As for my personal faith…I would say that it is les rational, less of the mind and more of the heart. Deacon Vladimir Rusak
The release of Deacon Vladimir Rusak on October 23 came in answer to the prayers of Christians the world over who had been alerted to his case by the publicity given by Keston College, CREED, Orthodox Action and others. He was a priority in a list of prisoners of conscience which President Reagan presented to Gorbachev at the Moscow Summit in May. Under pressure to improve their human rights' record, the Soviets at first tried to have Fr. Vladimir sign a statement of recantation or at least a plea of clemency, but he steadfastly refused on grounds that he was innocent. The authorities finally released him on the basis of his deteriorating health. However, the KGB official who informed Rusak's wife Galina of his impending release made it clear that he was still regarded as "a dangerous element" and "would be watched carefully"; if he steps out of line the remainder of his 12- year sentence will be reactivated and he will be sent back to the camps.
"OA" has printed the basic facts behind Fr. Vladimir's case several times since his arrest in April 1986. A more personal description of this courageous Orthodox confessor is given by his sister in the following letter which, it is hoped, will help to keep Fr. Vladimir in our prayers.
Volodya was born in 1949, when I was already nine years old, His birth in our family was a joyous event.
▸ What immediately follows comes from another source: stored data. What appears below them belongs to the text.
(** A root and what is below it. *)
Lemma root_in_order v options o k n path :
  fo_object_key o = k →
  in_order [] ([ObjectObserved o; LinkObserved (MkFileLinkSnapshot (root_link_id v) k None n)]
    ++ children_events v options k path).
Proof.
  intros <-. simpl. split; [by left|]. split; [done|]. destruct path as [l|]; [|done]. simpl.
  apply in_order_concat, Forall_fmap, Forall_forall. intros e _. apply entry_events_in_order. by left.
Qed.

Lemma object_snapshot_key m k o : object_snapshot m k = Ok (Observed o) → fo_object_key o = k.
Proof. destruct m as [m|e]; simpl; [by intros [= <-]|]. by destruct (io_kind e). Qed.

(** Snapshot: a successful snapshot emits the root and then exactly the readable entries
    below it, not entering reparse points, in an order in which every link follows its object and
    the object of its parent; the reported number of events is their number. *)
Theorem initial_scan_events to_json p env volume summary es :
  initial_scan to_json p env volume collect [] = (Ok summary, es) →
  ∃ root_key o name,
    es = [ObjectObserved o; LinkObserved (MkFileLinkSnapshot (root_link_id (vd_volume_id volume)) root_key None name)]
         ++ children_events (vd_volume_id volume) default_options root_key (se_root env) ∧
    in_order [] es ∧ ss_emitted_events summary = Z.of_nat (length es).
Proof.
  unfold initial_scan. intros H.
  apply st_bind_Ok in H as (? & ? & [_ ->]%st_lift_Ok & H). apply st_bind_Ok in H as (native & ? & [_ ->]%st_lift_Ok & H).
  apply st_bind_Ok in H as (journal & ? & [_ ->]%st_lift_Ok & H). apply st_bind_Ok in H as (root & ? & [_ ->]%st_lift_Ok & H).
  apply st_bind_Ok in H as (found & ? & [Hfound ->]%st_lift_Ok & H). apply st_bind_Ok in H as (o & ? & [Ho ->]%st_lift_Ok & H).
  apply st_bind_Ok in H as (? & ? & Hroot%emit_root_feed & H). rewrite feed_collect in Hroot. injection Hroot as <-.
  apply st_bind_Ok in H as (n & ? & [Hc ->]%crawl_gives & H). rewrite feed_collect in Hc. injection Hc as <-.
  apply st_bind_Ok in H as (c & ? & [_ ->]%st_lift_Ok & [-> ->]%st_ret_Ok).
  destruct found as [o'| |]; try done. injection Ho as ->.
  eexists _, _, _. split; [reflexivity|]. split; [|simpl; lia].
  apply root_in_order, (object_snapshot_key _ _ _ Hfound).
Qed.

(** C26 (snapshot and journal): the checkpoint of a snapshot taken in journal mode continues from
    where the journal was before the crawl began, so that every change recorded during or after
    the crawl is still to be read, and the journal still retained that position when the crawl
    ended. *)
Theorem initial_scan_loses_nothing to_json from_json p env volume summary es before L lookup :
  (∀ c, from_json (to_json c) = Some c) →
  wp_tracking p = UsnJournal → se_before env = Ok before →
  initial_scan to_json p env volume collect [] = (Ok summary, es) →
  ∃ c after, decode from_json (ss_checkpoint summary) = Ok c ∧ checkpoint_ok c ∧
    remaining lookup (vd_volume_id volume) L c =
      fst <$> replay lookup (vd_volume_id volume) c (from L (js_next_position before)) ∧
    se_after env = Ok after ∧ wc_journal_identity c = js_identity after ∧
    (retained_start after ≤ js_next_position before)%Z.
Proof.
  intros Hft Htrack Hbefore H. unfold initial_scan in H. rewrite Htrack in H.
  apply st_bind_Ok in H as (? & ? & _ & H). apply st_bind_Ok in H as (? & ? & _ & H).
  apply st_bind_Ok in H as (journal & ? & [Hj ->]%st_lift_Ok & H). apply st_bind_Ok in H as (root & ? & _ & H).
  apply st_bind_Ok in H as (found & ? & _ & H). apply st_bind_Ok in H as (o & ? & _ & H).
  apply st_bind_Ok in H as (? & ? & _ & H). apply st_bind_Ok in H as (n & ? & _ & H).
  apply st_bind_Ok in H as (c & ? & [Hc ->]%st_lift_Ok & [-> ->]%st_ret_Ok).
  apply result_bind_Ok in Hj as (? & _ & Hj). rewrite Hbefore in Hj. injection Hj as <-.
  apply result_bind_Ok in Hc as (after & Hafter & Hc). apply result_bind_Ok in Hc as (? & Hv & Hc).
  apply validate_Ok in Hv as [Hid Hret]. injection Hc as <-.
  assert (checkpoint_ok (MkWindowsCheckpoint (js_identity before) (js_next_position before)
    (retained_start before) 1 [] [] [])) as Hok by (split; constructor).
  eexists _, after. split; [by apply (decode_encode_ok _ _ Hft)|]. split; [done|]. split; [|done].
  rewrite remaining_eq. simpl. by destruct (replay _ _ _ _) as [[]|].
Qed.
End scans.

(** ** Concrete instances *)

Definition plain (dir : bool) (attributes : N) : NativeMetadata :=
  MkNativeMetadata dir false (negb dir) 3 (EPOCH + 10000) 0 attributes.

(** A file, a directory with a file, a junction, an entry that vanished and a protected directory. *)
Definition sample_dir : dir_view := Ok
  [EntryOk 2 (plain false 0x2) "a" (Ok []);
   EntryOk 3 (plain true 0) "d" (Ok [EntryOk 4 (plain false 0) "b" (Ok [])]);
   EntryOk 5 (plain true 0x400) "junction" (Ok [EntryOk 6 (plain false 0) "c" (Ok [])]);
   MetadataFails (MkIoError IoNotFound "gone");
   EntryOk 7 (plain true 0) "private" (Err (MkIoError IoPermissionDenied "denied"))].

Definition sample_scan_env : scan_env :=
  MkScanEnv (Ok tt) (Ok sample_state) (Ok 1%N) (Ok (plain true 0)) sample_dir (Ok sample_state).

Definition sample_provider : WindowsFilesystemProvider :=
  MkWindowsFilesystemProvider {[ vol := MkNativeVolume descriptor "C:" ]} UsnJournal.

Definition sample_scan := initial_scan fixture_to_json sample_provider sample_scan_env descriptor collect [].

Lemma initial_scan_events_witness :
  ∃ summary es, sample_scan = (Ok summary, es) ∧ length es = 12 ∧ in_order [] es.
Proof.
  destruct sample_scan as [[summary|e] es] eqn:Hs.
  2: { exfalso. revert Hs. vm_compute. discriminate. }
  exists summary, es. split; [reflexivity|].
  destruct (initial_scan_events fixture_to_json sample_provider sample_scan_env descriptor summary es Hs)
    as (k & o & name & _ & Hin & _).
  split; [|exact Hin]. apply (f_equal snd) in Hs. vm_compute in Hs. rewrite <-Hs. reflexivity.
Defined.

Lemma initial_scan_loses_nothing_witness :
  ∃ summary es c, sample_scan = (Ok summary, es) ∧
    decode fixture_from_json (ss_checkpoint summary) = Ok c ∧
    remaining (λ _, sample_lookup) vol [record_at 340 7 REASON_FILE_CREATE name_old] c =
      Ok [observe_file 7 3; observe_link (link_hash (Some (key 5)) "a") 7 (Some 5%N) "a"].
Proof.
  destruct sample_scan as [[summary|e] es] eqn:Hs.
  2: { exfalso. revert Hs. vm_compute. discriminate. }
  destruct (initial_scan_loses_nothing fixture_to_json fixture_from_json sample_provider sample_scan_env
    descriptor summary es sample_state [record_at 340 7 REASON_FILE_CREATE name_old] (λ _, sample_lookup)
    fixture_from_to eq_refl eq_refl Hs) as (c & after & Hdec & _ & Hrem & _).
  exists summary, es, c. split; [reflexivity|]. split; [exact Hdec|].
  etransitivity; [exact Hrem|]. apply (f_equal (λ r, ok_value r.1)) in Hs. vm_compute in Hs. injection Hs as Hs.
  rewrite <-Hs in Hdec. apply (f_equal ok_value) in Hdec. vm_compute in Hdec. injection Hdec as <-.
  vm_compute. reflexivity.
Defined.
Only mother was sorrowful; perhaps she had a presentiment of Volodya's future. After the birth of our older brother, Mother became seriously ill with arthritis of the joints, and so it was our father who had the primary responsibility for our upbringing. He was a tailor and worked at home. It was he who gave Volodya and all of us lessons in honesty, decency and integrity. Our mother was a deeply believing woman, and as soon as we came into the light of God's world she "inoculated" us with love for God and His Church. All her life she sang in a church choir; she had a magnificent voice which she retained to the end of her life. And when she went to church, she unfailingly took us along: my older brother Peter, myself and Volodya. My older brother and I learned to sing in the choir, while our parish priest, Fr. Nicholas Vintsukevich, took Volodya into the altar. Thus it was that from the age of 5 he began to participate in the services, Every Sunday and feast day he would be in church. And when Fr. Nicholas came out with the Holy Gospel or with the chalice, in front of him stood little Volodya with the candle.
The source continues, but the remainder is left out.